Константин и Сергей Коровины, 1860 годы
|
|
|
Глава пятая. От Мурмана до Парижа, продолжение
12 декабря 1896 года Шаляпин выйдет на московской сцене в премьере им самим выбранной и для него специально поставленной - «Псковитянке». Декорации напишут Виктор Васнецов и Коровин, но особенно займется Коровин Шаляпиным, который в созданном им облике останется навсегда в памяти москвичей.
«Я помню, измерил рост Шаляпина и сделал дверь в декорации нарочно меньше его роста, чтобы он вошел в палату наклоненный и здесь выпрямился, с фразой:
- Ну, здравия желаю вам, князь Юрий, мужи-псковичи, присесть позволите?
Так он казался еще огромнее, чем был на самом деле. На нем была длинная и тяжелая кольчуга из кованого серебра.
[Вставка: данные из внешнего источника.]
(* ===== verification/BnShift.v ===== *)
(** * Shifts of big numbers

    Models [crypto/bn/bn_shift.c].  [same] tells whether the result is the
    operand itself, which the source tests. *)

From S2P Require Import Prelude BnWords BnDivWords Bn BnAdd.

Definition BN_TBIT : Z := 0x8000000000000000.

Fixpoint lshift1_words (ap : list Z) (c : Z) : list Z * Z :=
  match ap with
  | [] => ([], c)
  | t :: ap =>
      let '(rs, c') := lshift1_words ap (if nonzero (Z.land t BN_TBIT) then 1 else 0) in
      (Z.land (Z.lor (u64 (t ≪ 1)) c) BN_MASK2 :: rs, c')
  end.

(** From the most significant word down: the words and the bit carried below. *)
Fixpoint rshift1_words (ap : list Z) : list Z * Z :=
  match ap with
  | [] => ([], 0)
  | t :: ap =>
      let '(rs, c) := rshift1_words ap in
      (Z.lor (Z.land (t ≫ 1) BN_MASK2) c :: rs, if nonzero (Z.land t 1) then BN_TBIT else 0)
  end.

(** From the most significant word down: the word of the result at the place of an
    operand's word is written, then the bits that come into it from below are
    added. *)
Fixpoint lshift_words (f : list Z) (lb : Z) : list Z :=
  match f with
  | [] => [0]
  | l :: f =>
      match lshift_words f lb with
      | [] => []
      | x :: t => Z.land (u64 (l ≪ lb)) BN_MASK2 :: Z.lor x (Z.land (l ≫ (BN_BITS2 - lb)) BN_MASK2) :: t
      end
  end.

(** [l] is the word read last. *)
Fixpoint rshift_words (l : Z) (f : list Z) (rb : Z) : list Z * Z :=
  match f with
  | [] => ([], Z.land (l ≫ rb) BN_MASK2)
  | l' :: f =>
      let tmp := Z.land (l ≫ rb) BN_MASK2 in
      let '(t, l) := rshift_words l' f rb in
      (Z.land (Z.lor tmp (u64 (l' ≪ (BN_BITS2 - rb)))) BN_MASK2 :: t, l)
  end.

Section bn_shift.
Context (malloc : nat → option (list Z)).

Definition BN_lshift1 (same : bool) (r a : BIGNUM) : bool * BIGNUM :=
  let r := if same then r else with_neg r (bn_neg a) in
  match bn_wexpand malloc r (bn_top a + 1) with
  | None => (false, r)
  | Some r =>
      let r := if same then r else with_top r (bn_top a) in
      let '(ws, c) := lshift1_words (used a) 0 in
      (true, if nonzero c then with_top (put r (ws ++ [1])) (bn_top r + 1) else put r ws)
  end.

Definition BN_rshift1 (same : bool) (r a : BIGNUM) : bool * BIGNUM :=
  if BN_is_zero a then (true, BN_zero malloc r)
  else
    let i := bn_top a in
    let j := if nthZ (bn_d a) (i - 1) =? 1 then (i - 1)%nat else i in
    match (if same then Some r else bn_wexpand malloc r j) with
    | None => (false, r)
    | Some r =>
        let r := if same then r else with_neg r (bn_neg a) in
        let '(ws, _) := rshift1_words (used a) in
        let ws := if nonzero (nthZ (bn_d a) (i - 1) ≫ 1) then ws else take (i - 1) ws in
        (true, with_top (put r ws) j)
    end.

Definition BN_lshift (r a : BIGNUM) (n : Z) : bool * BIGNUM :=
  if n <? 0 then (false, r)
  else
    let r := with_neg r (bn_neg a) in
    let nw := Z.to_nat (n / BN_BITS2) in
    match bn_wexpand malloc r (bn_top a + nw + 1) with
    | None => (false, r)
    | Some r =>
        let lb := n mod BN_BITS2 in
        let ws := if lb =? 0 then used a ++ [0] else lshift_words (used a) lb in
        (true, bn_correct_top (with_top (put r (replicate nw 0 ++ ws)) (bn_top a + nw + 1)))
    end.

Definition BN_rshift (same : bool) (r a : BIGNUM) (n : Z) : bool * BIGNUM :=
  if n <? 0 then (false, r)
  else
    let nw := Z.to_nat (n / BN_BITS2) in
    let rb := n mod BN_BITS2 in
    if (bn_top a <=? nw)%nat || (bn_top a =? 0)%nat then (true, BN_zero malloc r)
    else
      let i := Z.to_nat ((BN_num_bits a - n + (BN_BITS2 - 1)) / BN_BITS2) in
      if same && (n =? 0) then (true, r)
      else
        let r := if same then r else with_neg r (bn_neg a) in
        match (if same then Some r else bn_wexpand malloc r i) with
        | None => (false, r)
        | Some r =>
            let r := with_top r i in
            match drop nw (used a) with
            | [] => (true, r)
            | (l :: f') as f =>
                if rb =? 0 then (true, put r f)
                else
                  let '(t, l) := rshift_words l f' rb in
                  (true, put r (if nonzero l then t ++ [l] else t))
            end
        end.
Lemma estimate_spec k div2w : n0 ≤ d0 →
  estimate k div2w n0 n1 n2 d0 d1 = Some (if n0 =? d0 then base - 1 else N3 / D2).
Proof.
  intros Hle. unfold estimate. destruct (Z.eqb_spec n0 d0) as [|Hne]; [done|]. unfold word in *.
  rewrite bn_div_words_spec by (unfold word, base in *; lia). fold base in W0, W1, W2 |- *.
  pose proof (Z.div_mod (n0 * base + n1) d0 ltac:(unfold base in *; lia)) as E.
  pose proof (Z.mod_pos_bound (n0 * base + n1) d0 ltac:(lia)) as Hr. set (q := (n0 * base + n1) / d0) in *. set (r := (n0 * base + n1) mod d0) in *.
  assert (0 ≤ q < base) as Hq by (split; [apply Z.div_pos; unfold base in *; lia|apply Z.div_lt_upper_bound; unfold base in *; lia]).
  assert (Z.land (u64 (n1 - u64 (q * d0))) BN_MASK2 = r) as ->.
  { rewrite mask_word by apply word_u64. unfold u64. rewrite Zminus_mod_idemp_r. fold base. symmetry. apply (Z.mod_unique _ _ (- n0)); unfold base in *; lia. }
  assert (N3 / D2 ≤ q) as Hge.
  { apply Z.lt_succ_r, Z.div_lt_upper_bound; [unfold D2, base in *; lia|]. unfold N3, D2. assert (n0 * base + n1 + 1 ≤ d0 * (q + 1)) by lia. nia. }
  pose proof (estimate_loop_spec 3 q r Hq ltac:(lia) ltac:(lia) Hge ltac:(unfold base in *; lia)) as HL.
  assert (word q ∧ word r ∧ word d1) as (Wq & Wr & Wd) by (unfold word; fold base; lia).
  destruct k; [exact HL|..].
  - destruct (umult_spec d1 q Wd Wq) as (U1 & U2 & U3). unfold BN_UMULT_LOHI. by rewrite (estimate_lohi_eq 3 q r _ _ Wq Wr U1 U2 U3).
  - destruct (umult_spec d1 q Wd Wq) as (U1 & U2 & U3). unfold BN_UMULT_HIGH. by rewrite (estimate_lohi_eq 3 q r _ _ Wq Wr U1 U2 U3).
  - destruct (halves d1 Wd) as (Ed & Hdh & Hdl), (halves q Wq) as (Eq & Hqh & Hql).
    pose proof (mul64_spec _ _ _ _ Hdl Hdh Hql Hqh) as H. destruct (mul64 _ _ _ _) as [lo hi]. destruct H as (U1 & U2 & U3).
    rewrite <- Ed, <- Eq in U3. by rewrite (estimate_lohi_eq 3 q r _ _ Wq Wr U1 U2 U3).
Qed.
Lemma finally_clears_field_witness :
  let w := run Example.host Example.disk
             [Compile Example.db Example.mainUri []; Located 0;
              Compile Example.db Example.mainUri []; Located 1] Example.opened in
  compileCancellationTokenSource <$> instances w !! Example.db = Some (Some 1)
  ∧ compileCancellationTokenSource
      <$> instances (step Example.host Example.disk (CxxStdout 0 (Some (js "main:"))) w)
          !! Example.db
    = Some None.
Proof.
  intros w. split; [vm_compute; reflexivity|].
  apply (finally_clears_field Example.host Example.disk (CxxStdout 0 (Some (js "main:"))) w
           0 Example.db (Relaying (mkFrame 0 0 1 RelayCxx))
           (mkCompilationDatabase (Some 1)
              (mkUri 2 (js "/ws/compile_commands.json") (js "/ws/compile_commands.json"))
              (indexByFile (preprocess [Example.mainEntry]))
              {[ js "/ws/gcc" := js "c++filt" ]} true)
           (mkCall Example.db (Rejected OperationCancelled)));
    vm_compute; reflexivity.
Defined.

(** ** The compiler's command line *)





(** ** The demangler locator *)

(** X20: a found demangler is remembered under the compiler's name, the
    other cache entries stay as they were, and a later request for the
    same compiler is answered from the cache alone, whatever the file
    system has become. *)
Theorem getCxxFiltExe_cached (host : Host) (disk : Disk) (compExe exe : jsstring)
    (cache cache' : gmap jsstring jsstring) :
  getCxxFiltExe host disk compExe cache = (Some exe, cache') →
  cache' !! compExe = Some exe
  ∧ (∀ k, k ≠ compExe → cache' !! k = cache !! k)
  ∧ ∀ host' disk', getCxxFiltExe host' disk' compExe cache' = (Some exe, cache').
Proof.
  unfold getCxxFiltExe. intros Hget.
  destruct (cache !! compExe) as [hit|] eqn:Hhit.
  - injection Hget as -> ->. split; [done|]. split; [done|].
    intros host' disk'. by rewrite Hhit.
  - destruct (findCxxFiltExe host disk compExe) as [found|]; [|done].
    injection Hget as -> <-. split; [by rewrite lookup_insert_eq|].
    split; [intros k Hk; by rewrite lookup_insert_ne|].
    intros host' disk'. by rewrite lookup_insert_eq.
Qed.

Lemma getCxxFiltExe_cached_witness :
  let cache' := {[ js "/usr/bin/gcc-11" := js "c++filt" ]} in
  cache' !! js "/usr/bin/gcc-11" = Some (js "c++filt")
  ∧ (∀ k, k ≠ js "/usr/bin/gcc-11" → cache' !! k = (∅ : gmap jsstring jsstring) !! k)
  ∧ ∀ host' disk',
      getCxxFiltExe host' disk' (js "/usr/bin/gcc-11") cache' = (Some (js "c++filt"), cache').
Proof.
  apply (getCxxFiltExe_cached Example.host Example.disk (js "/usr/bin/gcc-11")
           (js "c++filt") ∅).
  vm_compute. reflexivity.
Defined.

(** X21: the search for the demangler fails in one way only: the
    compiler's path has a directory part and that directory cannot be
    listed.  For a bare compiler name no directory is listed at all:
    [findExecutablePath] answers [undefined] whatever [which] prints, and
    the search goes straight to the guessed path. *)
Theorem findCxxFiltExe_rejects (host : Host) (disk : Disk) (compExe : jsstring) :
  (findCxxFiltExe host disk compExe = None
   ↔ pp_dir (Path_parse host compExe) ≠ []
     ∧ readdir disk (pp_dir (Path_parse host compExe)) = None)
  ∧ findExecutablePath host disk compExe = None
  ∧ (pp_dir (Path_parse host compExe) = [] →
     findCxxFiltExe host disk compExe
     = Some (let guess := Path_join host [pp_dir (Path_parse host compExe);
                                           rewriteName (pp_name (Path_parse host compExe));
                                           pp_ext (Path_parse host compExe)] in
             if existsSync disk guess then guess else cxxfiltExe)).
Proof.
  split; [|split; [done|]].
  - unfold findCxxFiltExe, findExePath, findExecutablePath, checkStdErrOfWhich.
    destruct (pp_dir (Path_parse host compExe)) as [|c d] eqn:Hdir.
    + rewrite bool_decide_eq_true_2 by done. cbn [mbind option_bind].
      split; [done|]. by intros [? _].
    + rewrite bool_decide_eq_false_2 by done.
      destruct (readdir disk (c :: d)) as [files|] eqn:Hread;
        cbn [mbind option_bind fmap option_fmap option_map].
      * split; [|by intros [_ ?]]. destruct (List.find _ files); done.
      * done.
  - intros Hdir. unfold findCxxFiltExe, findExePath, findExecutablePath, checkStdErrOfWhich.
    rewrite Hdir. by rewrite bool_decide_eq_true_2 by done.
Qed.

(** X22: an answer of the search is the resolved path of a listed file
    whose name ends with [c++filt] and the compiler's extension, or the
    path built from the rewritten name, which then exists, or the bare
    [c++filt]. *)
Theorem findCxxFiltExe_answer (host : Host) (disk : Disk) (compExe exe : jsstring) :
  findCxxFiltExe host disk compExe = Some exe →
  let parsed := Path_parse host compExe in
  (∃ dir files f,
      readdir disk dir = Some files ∧ f ∈ files
      ∧ endsWith (cxxfiltExe ++ pp_ext parsed) f = true
      ∧ exe = Path_resolve host dir f)
  ∨ (exe = Path_join host [pp_dir parsed; rewriteName (pp_name parsed); pp_ext parsed]
     ∧ existsSync disk exe = true)
  ∨ exe = cxxfiltExe.
Proof.
  intros Hfind parsed. unfold findCxxFiltExe in Hfind. fold parsed in Hfind.
  assert (Hsearch : ∀ dir found,
            findExePath host disk parsed dir = Some (Some found) →
            ∃ d files f, readdir disk d = Some files ∧ f ∈ files
              ∧ endsWith (cxxfiltExe ++ pp_ext parsed) f = true
              ∧ found = Path_resolve host d f).
  { intros [d|] found Hf; [|done]. unfold findExePath in Hf.
    destruct (readdir disk d) as [files|] eqn:Hread; [|done].
    cbn [mbind option_bind] in Hf. injection Hf as Hf.
    destruct (List.find _ files) as [f|] eqn:Hfound; [|done].
    injection Hf as <-. apply find_some in Hfound as [Hin Hends].
    exists d, files, f. by rewrite list_elem_of_In. }
  set (dir := if bool_decide (length (pp_dir parsed) = 0)
              then findExecutablePath host disk compExe else Some (pp_dir parsed)).
  assert (Hdir : (if bool_decide (length (pp_dir parsed) = 0)
                  then findExePath host disk parsed (findExecutablePath host disk compExe)
                  else findExePath host disk parsed (Some (pp_dir parsed)))
                 = findExePath host disk parsed dir).
  { unfold dir. by destruct (bool_decide _). }
  rewrite Hdir in Hfind.
  destruct (findExePath host disk parsed dir) as [[found|]|] eqn:Hf; [| |done].
  - cbn [mbind option_bind] in Hfind. injection Hfind as <-. left. by eapply Hsearch.
  - cbn [mbind option_bind] in Hfind. injection Hfind as <-. right.
    destruct (existsSync disk _) eqn:Hex; [left|right]; done.
Qed.

Lemma findCxxFiltExe_answer_witness :
  let parsed := Path_parse Example.host (js "/usr/bin/gcc-11") in
  (∃ dir files f,
      readdir Example.disk dir = Some files ∧ f ∈ files
      ∧ endsWith (cxxfiltExe ++ pp_ext parsed) f = true
      ∧ js "c++filt" = Path_resolve Example.host dir f)
  ∨ (js "c++filt"
     = Path_join Example.host [pp_dir parsed; rewriteName (pp_name parsed); pp_ext parsed]
     ∧ existsSync Example.disk (js "c++filt") = true)
  ∨ js "c++filt" = cxxfiltExe.
Proof.
  apply (findCxxFiltExe_answer Example.host Example.disk (js "/usr/bin/gcc-11") (js "c++filt")).
  vm_compute. reflexivity.
Defined.

(** X23: a compiler name in which none of [clang++], [clang], [g++],
    [gcc], [c++] and [cc] occurs comes out of the chain of replacements
    unchanged. *)
Theorem rewriteName_no_fragment (name : jsstring) :
  Forall (λ frag, occursIn frag name = false) compilerFragments →
  rewriteName name = name.
Proof.
  unfold compilerFragments. intros Habs.
  rewrite !Forall_cons in Habs. destruct Habs as (H1 & H2 & H3 & H4 & H5 & H6 & _).
  pose proof (occursIn_false _ _ H1). pose proof (occursIn_false _ _ H2).
  pose proof (occursIn_false _ _ H3). pose proof (occursIn_false _ _ H4).
  pose proof (occursIn_false _ _ H5). pose proof (occursIn_false _ _ H6).
  unfold rewriteName.
  rewrite (replace_absent (js "clang++")) by assumption.
  rewrite (replace_absent (js "clang")) by assumption.
  rewrite (replace_absent (js "g++")) by assumption.
  rewrite (replace_absent (js "gcc")) by assumption.
  rewrite (replace_absent (js "c++")) by assumption.
  by rewrite (replace_absent (js "cc")) by assumption.
Qed.

Lemma rewriteName_no_fragment_witness : rewriteName (js "icpx") = js "icpx".
Proof.
  apply (rewriteName_no_fragment (js "icpx")).
  unfold compilerFragments. repeat constructor.
Defined.

(** ** [pathWithoutExtension] *)

Lemma lastIndexOf_absent (u : N) (s : jsstring) :
  u ∉ s → lastIndexOf u s = (-1)%Z.
Proof.
  induction s as [|c s IH]; [done|]. intros [Hc Hs]%not_elem_of_cons.
  simpl. rewrite (IH Hs). simpl.
  destruct (N.eqb_spec c u) as [->|]; done.
Qed.

Lemma lastIndexOf_last (u : N) (pre post : jsstring) :
  u ∉ post → lastIndexOf u (pre ++ u :: post) = Z.of_nat (length pre).
Proof.
  intros Hpost. induction pre as [|c pre IH]; simpl.
  - rewrite (lastIndexOf_absent _ _ Hpost). simpl. by rewrite N.eqb_refl.
  - rewrite IH. destruct (Z.leb_spec 0 (Z.of_nat (length pre))); lia.
Qed.

Lemma sliceFrom_prefix (s : jsstring) (n : nat) :
  n ≤ length s → sliceFrom s 0 (Z.of_nat n) = take n s.
Proof.
  intros Hn. unfold sliceFrom, relativeIndex.
  destruct (Z.ltb_spec 0 0); [lia|]. destruct (Z.ltb_spec (Z.of_nat n) 0); [lia|].
  replace (Z.to_nat (Z.min 0 (Z.of_nat (length s)))) with 0 by lia.
  rewrite drop_0. f_equal. lia.
Qed.

Lemma sliceFrom_but_last (s : jsstring) :
  sliceFrom s 0 (-1) = take (length s - 1) s.
Proof.
  unfold sliceFrom, relativeIndex.
  destruct (Z.ltb_spec 0 0); [lia|]. destruct (Z.ltb_spec (-1) 0); [|lia].
  replace (Z.to_nat (Z.min 0 (Z.of_nat (length s)))) with 0 by lia.
  rewrite drop_0. f_equal. lia.
Qed.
Эту кольчугу, очень древнюю, я купил на Кавказе у старшины хевсур. Она плотно облегала богатырские плечи и грудь Шаляпина. И костюм Грозного сделал Шаляпину я. Шаляпин в Грозном был изумителен.
Как бы вполне обрел себя в образе сурового русского царя, как бы принял в себя его непокойную душу. Шаляпин не был на сцене, был оживший Грозный».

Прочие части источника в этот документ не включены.